I used an A100 single GPU instance for this finetuning.

In [1]:
!pip install transformers

Defaulting to user installation because normal site-packages is not writeable


In [2]:
!pip install torch

Defaulting to user installation because normal site-packages is not writeable


In [3]:
!pip install datasets

Defaulting to user installation because normal site-packages is not writeable


In [4]:
!pip install sentencepiece

Defaulting to user installation because normal site-packages is not writeable


In [5]:
!pip install accelerate

Defaulting to user installation because normal site-packages is not writeable


In [6]:
!pip install tf-keras

Defaulting to user installation because normal site-packages is not writeable


## Load and process data

In [7]:
import torch
import transformers
import datasets

  from .autonotebook import tqdm as notebook_tqdm


In [8]:
model_name='t5-small'

In [9]:
from datasets import load_dataset
datasets = load_dataset('squad')
print(type(datasets))
print(datasets)

<class 'datasets.dataset_dict.DatasetDict'>
DatasetDict({
    train: Dataset({
        features: ['id', 'title', 'context', 'question', 'answers'],
        num_rows: 87599
    })
    validation: Dataset({
        features: ['id', 'title', 'context', 'question', 'answers'],
        num_rows: 10570
    })
})


In [10]:
# load train and validation split of squad
train_dataset  = datasets['train']
valid_dataset = datasets['validation']
len(train_dataset), len(valid_dataset)

(87599, 10570)

In [11]:
import sentencepiece
from transformers import T5Tokenizer
tokenizer = T5Tokenizer.from_pretrained(model_name,legacy=False)

In [12]:
# process the examples in input and target text format and the eos token at the end
def add_eos_to_examples(example):
    example['input_text'] = 'question: %s  context: %s </s>' % (example['question'], example['context'])
    example['target_text'] = '%s </s>' % example['answers']['text'][0]
    return example

# tokenize the examples
def convert_to_features(example_batch):
    input_encodings = tokenizer.batch_encode_plus(example_batch['input_text'], pad_to_max_length=True, max_length=512)
    target_encodings = tokenizer.batch_encode_plus(example_batch['target_text'], pad_to_max_length=True, max_length=16)

    encodings = {
        'input_ids': input_encodings['input_ids'],
        'attention_mask': input_encodings['attention_mask'],
        'target_ids': target_encodings['input_ids'],
        'target_attention_mask': target_encodings['attention_mask']
    }

    return encodings

In [13]:
import os.path
if not os.path.isfile('train_data.pt') and not os.path.isfile('valid_data.pt'):
    # map add_eos_to_examples function to the dataset example wise
    train_dataset = train_dataset.map(add_eos_to_examples)
    # map convert_to_features batch wise
    train_dataset = train_dataset.map(convert_to_features, batched=True)
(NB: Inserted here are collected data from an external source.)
(* ===== verification/Prelude.v ===== *)
(** * kPanic: a verification development

    kPanic is a small teaching operating system (a SWEB kernel with user-space
    threads, copy on write and its own libc).  This library translates the
    kernel's and the libc's core logic into Rocq functions and proves what makes
    them correct.  It is written against the x86-64 build.

    ** How the program is put together

    The boot code hands the physical memory to the [PageManager], whose usage
    table is a [Bitmap], and the kernel's heap to the [KernelMemoryManager].
    [ArchMemory] builds an address space's page tables from frames of the
    [PageManager]; the [COWManager] shares frames between processes after a
    fork, and the [PageFaultHandler] undoes the sharing on the first write.  The
    timer interrupt calls [Scheduler::schedule]; threads sleep and wake through
    it, in [Lock] and [Mutex], in [Condition] and in the [FiFo] and [RingBuffer]
    queues between drivers and readers.  A [UserProcess] keeps the table of its
    threads, the values they return to joins, and their stacks.  File data
    travels from an inode of the MINIX file system through the superblock and a
    [BDVirtualDevice] to a driver.  User programs reach all this through libc.

    ** Modelling conventions (this file)

    An operation is a function to [res]: [Val] with its results and the new
    state, or [Err] with the reason there is none.  [EAssert] is a failed kernel
    [assert], [EUndef] a step the language leaves undefined (null dereference,
    access outside an object, signed overflow, division by 0), [EBlock] a thread
    that has to sleep, [EFuel] a loop that used up the steps given to it.
    Machine integers are [Z]; [u8], [u16], [u32], [u64], [s32], ... wrap where
    the code's type wraps.  A [while] loop is a [Fixpoint] on fuel; wherever a
    definition chooses the fuel itself, it is a bound on the size of the data
    (the length of an array or list plus a constant), and the theorems state
    that the operation returns a value, never that it would be right if it
    returned.  Where a loop can really fail to end, the fuel is a parameter and
    the theorem says for which states no fuel is enough.  An operation that runs
    under one lock from start to end is one step; [RingBuffer]'s and [Mutex]'s
    operations, which do not, are split into their shared memory accesses and
    proved for every interleaving, where the walk of a deadlock check may read any
    state of the lists.

    ** The parts

    - [Bitmap.v]: [common/source/util/Bitmap.cpp].  [BitStore] with its laws is
      the interface its clients are proved against; [bitmap_refines_set]: every
      history of operations gives the results of a set of indices.
    - [PageManager.v]: [mm/PageManager.cpp] over any [BitStore]: allocation is
      first fit on aligned runs ([allocPPN_first_fit]), freeing is exact or
      detected ([freePPN_frees_or_detects]), no page has two owners
      ([owned_runs_disjoint]).
    - [Queues.v]: [RingBuffer.h] and [FiFo.h] refine a bounded queue
      ([ringbuffer_refines_queue],
      [fifo_refines_queue]); [ringbuffer_spsc] is
      the ring buffer without a lock, access by access, for one producer and one
      consumer; two producers can lose a byte ([two_producers_lose]).
    - [LibcString.v], [Printf.v], [PrintfSpec.v]: [userspace/libc/src/] ctype.c,
      string.c, atoi.c and printf.c: [strlen_spec], [strcmp_spec],
      [parse_int_spec]; [printf_prints] relates [printf] to a grammar of formats
      without floating point and the texts the code has for them, which are not
      always the manual's ([printf_differs_from_manual]); [writeNumber_atoi]
      reads printed numbers back.
    - [Kstring.v]: [common/source/util/kstring.cpp]: the word-wise copies equal
      the byte-wise ones ([kernel_memcpy_bytewise]), [memmove_moves],
      [itoa_atoi].
    - [Threads.v]: the threads of [UserProcess.cpp]: joins never deadlock
      ([join_progress]), their check is exact and ends ([joinDeadlock_exact]),
      values are delivered once ([join_values]), except in the race of
      [join_steal_panics]; stack placement ([ASLRStackManager_spec],
      [stacks_overlap]).
    - [Kmm.v]: [mm/KernelMemoryManager.cpp] refines first fit with splitting and
      coalescing over a list of blocks ([allocateMemory_first_fit],
      [freeMemory_coalesces]); the blocks of a history, one for each allocation,
      are disjoint and keep their bytes ([owned_blocks_disjoint],
      [owned_data_kept]).
    - [ArchMemory.v]: [arch/x86/64/source/ArchMemory.cpp] over any page source:
      mapping and unmapping are insertion and deletion in a finite map from pages
      to frames, and unmapping gives back the page's frame and the emptied tables
      and nothing else ([mapPage_maps], [unmapPage_unmaps]).
    - [BootPaging.v], [Boot.v]: [init_boottime_pagetables.cpp] and the constructor
      of the page manager with the memory map of [ArchCommon.cpp]: what the
      kernel's last GiB shows after the boot ([initialisePaging_maps]), and that
      on machines with up to 256 MiB the constructor establishes the invariant of
      [PageManager.v], with exactly the right pages in use
      ([construct_sets_up]).
    - [Cow.v]: [COWManager.cpp], [PageFaultHandler.cpp] and the process list of
      [ProcessRegistry.cpp]: a fault on a shared page makes a private copy and
      leaves all other mappings alone ([handleCOWPageFault_isolates]).
    - [Scheduler.v]: [Scheduler.cpp] with the parts of Thread.cpp and Syscall.cpp
      it works with: well-formed states ([scheduler_steps_ok]), round robin
      ([schedule_round_robin]), bounded waiting ([bounded_waiting]), removal of
      dead threads ([cleanup_deletes_dead]).  [ProcessOps] is the interface a
      process offers; [Threads] implements it.
    - [Locks.v]: [Lock.cpp], [Mutex.cpp]: mutual exclusion under every
      interleaving ([mutex_excludes]), no lost wake-up ([no_lost_wakeup]), the
      deadlock check is exact when nothing runs during it
      ([checkForDeadLock_exact]); two threads can pass it together
      ([crossing_missed]).
    - [Buffers.v]: pieces of byte arrays, shared by the files below.
    - [BlockDevice.v]: [BDVirtualDevice.cpp], [BDManager.cpp], [BDRequest.h] over
      any driver that obeys [BDDriverLaws], and so carries out every request on
      its disc ([blocks_transfer]); a driver that may fail ([faulty_transfer]).
    - [MinixStorage.v], [MinixDisc.v], [MinixZone.v], [MinixInode.v],
      [MinixDir.v]:
      [common/source/fs/minixfs/]: the bitmaps and their image on the disc
      ([flush_reload], [storage_searches]); header, blocks and zones; the zone
      tables of an inode; a file's data ([writeData_overwrites]) and an inode on
      the disc, which is found again while its number is below the count of
      inodes in use ([writeInode_getInode]); the entries of a directory
      ([directory_gains]).
    - [Descriptors.v]: the local descriptors and pipes of [UserProcess.cpp] and the
      system calls on them, over any file system and terminal (class [IoOps]):
      pipes are counted exactly and never freed too early
      ([pipes_accounted]), and a pipe is a bounded queue of bytes for calls that
      do not overlap in time ([pipe_transfers]).
    - [WaitPid.v]: the rest of [ProcessRegistry.cpp] with the waiting of
      [UserThread.cpp]: the deadlock check is exact
      while no ended process is on record ([checkWaitPidDeadlock_exact]);
      processes never wait by number in a circle and the end of one wakes
      exactly its waiters ([waitpid_returns]), but waits for any process can
      close one ([any_circle]).
    - [Vfs.v]: [fs/Dentry.cpp] and [fs/PathWalker.cpp]: the walk along a path is
      following its parts ([pathWalk_follows]).
    - [RamFs.v]: [fs/ramfs/], [fs/devicefs/DeviceFSSuperblock.cpp], [File.cpp],
      [FileDescriptor.cpp] and [Superblock.cpp]: the operations on the objects of
      a file system and the invariant they keep.
    - [VfsSyscall.v], [VfsCalls.v]: [fs/VfsSyscall.cpp]: every sequence of calls
      from the boot on, without the removal of the root and the working
      directory, keeps the tree and the tables consistent and answers
      ([vfs_calls_safe]); descriptors refine a flat table ([descriptors_refine],
      [write_read_back]); [mkdir_found], [rm_spec].
    - [MinixTree.v]: the objects of a MINIX volume in memory: [MinixFSInode.cpp],
      [MinixFSSuperblock.cpp] and [MinixFSFile.cpp] on the dentries and files of
      [Vfs.v]: directories are loaded if the inodes of their
      entries are found ([loadChildren_loads]), files created
      ([createInode_stores]) and removed ([rm_erases]).

    ** Where the code falls short

    Several theorems state what the code does where that is not what it means to
    do; the comments there say so.  Examples: a join that arrives between the
    exit of a thread and the resumption of an earlier join steals its value;
    stacks may overlap; two threads can pass the deadlock check of [Mutex] at
    the same time; [flush] loses the bits behind the last whole byte of a
    bitmap; [allocInode] can run for ever; [readBytes] copies in the wrong
    direction; a write behind a file's end clears blocks of the superblock; with
    more than 256 MiB the boot writes past the end of a table on the stack.

    ** Not modelled

    - Hardware and boot: the assembly, descriptor tables and interrupt entry of
      [arch/x86], its ATA, IDE, serial, keyboard and interrupt-controller drivers
      (port I/O); the ARM and ARMv8 ports and their USB stack, which the x86-64
      build does not compile; 32-bit and PAE paging.
    - Output and debugging: the consoles, terminals and frame buffer, [kprintf],
      stack traces and the debug information readers.
    - [common/include/ustl] and [common/source/ustl], a vendored container
      library: its vectors, lists and maps are lists and finite maps here.
    - Host tools under [utils], images, the user-space test programs.
    - In the parts above: loading and running a program ([Loader.cpp], [exec],
      the creation of a thread's registers); mount and umount; two calls of a file
      system at the same time, which the code does not exclude; the calls of
      [VfsSyscall.v] on a MINIX volume, whose operations are proved by
      themselves.
    - libc's scanf, its pthread, semaphore and spin lock wrappers and its system
      call stubs. *)

From Stdlib Require Export ZArith Lia Bool.
From stdpp Require Export base numbers gmap list.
    valid_dataset = valid_dataset.map(add_eos_to_examples, load_from_cache_file=False)
    valid_dataset = valid_dataset.map(convert_to_features, batched=True, load_from_cache_file=False)


    # set the tensor type and the columns which the dataset should return
    columns = ['input_ids', 'target_ids', 'attention_mask', 'target_attention_mask']
    train_dataset.set_format(type='torch', columns=columns)
    valid_dataset.set_format(type='torch', columns=columns)
    # cache the dataset, so we can load it directly for training
    torch.save(train_dataset, 'train_data.pt')
    torch.save(valid_dataset, 'valid_data.pt')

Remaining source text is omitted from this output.